Is it the strain of trying to fight their way out of a team-wide batting slump?  Have they become too selective and passive about that first pitch?  Are opposing pitchers throwing un-expected offerings to them on the first pitch?  Is it a combination of these or something else entirely?  I can’t say.  But this much is certain.  For the moment, the St Louis Cardinal hitters have lost the ability to turn on that first pitch – even when the pitcher lays it right over the heart of the plate.

During the nearly completed month of July, 803 St Louis batsmen have managed to put the first pitch in play 81 times.  Six of those were sacrifice hits.  Of the other 75 first pitches hit into play, 22 have resulted in hits.  At .293, St Louis’ batting average this month on the first pitch is disappointing.  But that isn’t even half of the story.

Of the 22 first-pitch hits the Cards have managed this month, Arenado’s single was the twenty-first single of the group.  It would be an awfully obscure piece of research, and I don’t know who would do it, but with two games left to play in the month St Louis has achieved one single extra base hit off the first pitch thrown to them.

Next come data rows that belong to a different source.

(* ===== verification/KillQueue.v ===== *)
(** plenith/kill_queue.py: the file of kill requests that operators write and the SSH
    server consumes.

    The file is its typed content, a map from engagement ids to entries; every operation
    reads it, and those that change it write it back whole. *)

From S2P Require Import Prelude PyStr.

Inductive kill_status := KillPending | Killed | KillExpired.
#[export] Instance kill_status_eq_dec : EqDecision kill_status.
Proof. solve_decision. Defined.

Record kill_entry := mk_entry {
  requested_at : time; requested_by : str; reason : str; k_status : kill_status; killed_at : option time
}.


Definition _GC_TTL_SECONDS : Z := 86400.

Definition is_pending (e : kill_entry) : bool := bool_decide (k_status e = KillPending).

(** Whether [_gc] keeps an entry. *)
Definition gc_keeps (now : time) (e : kill_entry) : bool :=
  is_pending e || (now - seconds _GC_TTL_SECONDS <=? default (requested_at e) (killed_at e))%Z.

Definition _gc (now : time) (data : gmap str kill_entry) : gmap str kill_entry :=
  filter (λ kv, gc_keeps now kv.2 = true) data.

Definition or_anonymous (s : str) : str := match s with [] => "anonymous"%py | _ => s end.

Definition request_kill (engagement_id requested_by reason : str) (now : time) (file : gmap str kill_entry)
    : kill_entry * gmap str kill_entry :=
  let data := _gc now file in
  let at_ := match data !! engagement_id with
             | Some existing => if is_pending existing then requested_at existing else now
             | None => now
             end in
  let entry := mk_entry at_ (or_anonymous requested_by) reason KillPending None in
  (entry, <[engagement_id := entry]> data).

Definition cancel (engagement_id : str) (now : time) (file : gmap str kill_entry) : bool * gmap str kill_entry :=
  let data := _gc now file in
  match data !! engagement_id with
  | Some existing => if is_pending existing then (true, delete engagement_id data) else (false, file)
  | None => (false, file)
  end.

Definition mark_killed (engagement_id : str) (now : time) (file : gmap str kill_entry) : bool * gmap str kill_entry :=
  match file !! engagement_id with
  | Some e => (true, <[engagement_id := mk_entry (requested_at e) (requested_by e) (reason e) Killed (Some now)]> file)
  | None => (false, file)
  end.

(** The keys are written sorted. *)
Definition pending (file : gmap str kill_entry) : list str := sorted_keys (filter (λ kv, is_pending kv.2 = true) file).

Definition get (engagement_id : str) (file : gmap str kill_entry) : option kill_entry := file !! engagement_id.

Definition all (now : time) (file : gmap str kill_entry) : gmap str kill_entry := _gc now file.

(** ** Laws *)

Lemma gc_lookup now file k e : _gc now file !! k = Some e ↔ file !! k = Some e ∧ gc_keeps now e = true.
Proof. unfold _gc. by rewrite map_lookup_filter_Some. Qed.

(** Collection never touches a pending request. *)
Lemma gc_pending now file k e : is_pending e = true → _gc now file !! k = Some e ↔ file !! k = Some e.
Proof. intros He. rewrite gc_lookup. unfold gc_keeps. rewrite He. naive_solver. Qed.

Lemma request_pending eid by_ why now file : is_pending (request_kill eid by_ why now file).1 = true.
Proof. unfold request_kill, is_pending. cbn. by apply bool_decide_eq_true. Qed.

(** The entry a request leaves: its time is its own or that of a pending one before it. *)
Lemma request_time eid by_ why now file :
  let e := (request_kill eid by_ why now file).1 in
  requested_at e = now ∨ ∃ e0, file !! eid = Some e0 ∧ is_pending e0 = true ∧ requested_at e = requested_at e0.
Proof.
  cbn. destruct (_gc now file !! eid) as [e0|] eqn:E; [|by left].
  destruct (is_pending e0) eqn:P; [|by left]. right. apply gc_pending in E; eauto.
Qed.

Lemma cancel_lookup eid now file k :
  (cancel eid now file).2 !! k = file !! k ∨
  (cancel eid now file).2 !! k = None.
Proof.
  unfold cancel. destruct (_gc now file !! eid) as [e|] eqn:E; [|by left].
  destruct (is_pending e); [|by left]. cbn [snd]. destruct (decide (k = eid)) as [->|Hne].
  - right. by rewrite lookup_delete_eq.
  - rewrite lookup_delete_ne by done. destruct (_gc now file !! k) as [e'|] eqn:E'; [|by right].
    left. apply gc_lookup in E' as [-> _]. done.
Qed.

Lemma cancel_pending eid now file e : (cancel eid now file).2 !! eid = Some e → is_pending e = false.
Proof.
  unfold cancel. destruct (_gc now file !! eid) as [e0|] eqn:E.
  - destruct (is_pending e0) eqn:P; cbn [snd]; [by rewrite lookup_delete_eq|].
    apply gc_lookup in E as [-> _]. by intros [= <-].
  - cbn [snd]. intros He. destruct (is_pending e) eqn:P; [|done].
    apply (gc_pending now file eid e P) in He. congruence.
Qed.

Lemma mark_lookup eid now file k :
  (mark_killed eid now file).2 !! k = file !! k ∨
  ∃ e, k = eid ∧ (mark_killed eid now file).2 !! k = Some e ∧ is_pending e = false.
Proof.
  unfold mark_killed. destruct (file !! eid) as [e|] eqn:E; [|by left]. cbn [snd].
  destruct (decide (k = eid)) as [->|Hne]; [|left; by rewrite lookup_insert_ne].
  right. eexists. split; [done|]. rewrite lookup_insert_eq. by split.
Qed.
(** proof by trap.  From a state whose trap has not leaked, after any sequence
    of commands the leak flag is set exactly when one of them contains the marker,
    and the recorded evidence is then the first 500 characters of the first such
    command and its arrival time; later commands never change that evidence. *)
Theorem leak_evidence s cmds mk :
  trap_marker s = Some mk → mk ≠ [] → trap_leaked s = false →
  let echo c := contains (fst c) mk in
  let s' := steps s cmds in
  trap_leaked s' = existsb echo cmds ∧
  match find echo cmds with
  | Some c => trap_leak_command s' = Some (take 500 c.1) ∧ trap_leak_at s' = Some c.2
  | None => trap_leak_command s' = trap_leak_command s ∧ trap_leak_at s' = trap_leak_at s
  end.
Proof.
  intros Hm Hne. revert s Hm. induction cmds as [|c cmds IH]; intros s Hm Hl; cbn zeta.
  { cbn. auto. }
  cbn [steps foldl existsb find]. fold (steps (step_state s c.1 c.2) cmds).
  assert (leaks s c.1 = contains c.1 mk) as Hk.
  { unfold leaks. rewrite Hm, Hl. destruct mk; [done|]. cbn [negb]. by rewrite andb_true_r. }
  destruct (contains c.1 mk) eqn:E.
  - destruct (steps_latched (step_state s c.1 c.2) cmds) as (_ & H & _).
    cbn -[push_window steps] in H. rewrite Hk, orb_true_r in H. cbn. by apply H.
  - destruct (IH (step_state s c.1 c.2)) as [IH1 IH2].
    + done.
    + cbn -[push_window]. by rewrite Hl, Hk.
    + cbn [orb]. split; [done|]. revert IH2. destruct (find _ cmds); [done|].
      cbn -[push_window steps]. by rewrite Hk.
Qed.

(** the bait appears only when armed, and then carries the marker.  Until the
    trap is armed [maybe_inject_trap] returns the body unchanged; afterwards the
    output ends with the payload of the engagement's marker, so it contains the
    marker, and what precedes is the body without its trailing newlines and one or
    two newlines. *)
Theorem trap_injection s body kind :
  (trap_armed s = false → maybe_inject_trap (Some s) body kind = body) ∧
  (∀ mk, trap_armed s = true → trap_payload s = Some (make_trap_payload mk) →
     ∃ sep, (sep = "\n"%py ∨ sep = "\n\n"%py) ∧
       maybe_inject_trap (Some s) body kind = rstrip_char NEWLINE body ++ sep ++ make_trap_payload mk ∧
       contains (maybe_inject_trap (Some s) body kind) mk = true).
Proof.
  unfold maybe_inject_trap. split; [by intros ->|]. intros mk -> ->.
  assert (∀ pre, contains (pre ++ make_trap_payload mk) mk = true) as Hc.
  { intros pre. apply contains_spec. unfold make_trap_payload.
    eexists (pre ++ "# AUDIT-"%py), _. by rewrite <- !app_assoc. }
  destruct (make_trap_payload mk) eqn:Ep; [done|]. rewrite <- Ep in *.
  do 2 (case_bool_decide; [eexists; split; [|split; [reflexivity|]]; [auto|]; rewrite app_assoc; apply Hc|]).
  eexists; split; [|split; [reflexivity|]]; [auto|]. rewrite app_assoc. apply Hc.
Qed.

I struggle to imagine that this has ever happened in baseball’s long history.

For the record, that one hit came last Sunday in Cincinnati.  In the fourth inning, Harrison Bader jumped a first-pitch sinker from Sonny Gray and lifted it 415 feet over the left-center field wall for a three-run home run.

Everything else this month has been singles at best.  And during this span, the Cards can’t even boast much loud contact.

Removing the sacrifice bunts and just dealing with the other 75 first pitches put into play, St Louis is hitting those pitches with an average exit velocity of just 87.14 – about the league average on all pitches.  Statcast divides all batted balls into six categories of contact quality.  One is weak contact; two is “topped”, and three is its opposite, “under”.  Arenado’s single fell into the “under” category.

Level four “flare/burner” is still not a batting event likely to result in a hit, but some flares will fall in and some burners will make their way through the infield.  Only the top two categories – 5 “solid contact” and 6 “barrel” are hit with a proficiency that makes a hit likely.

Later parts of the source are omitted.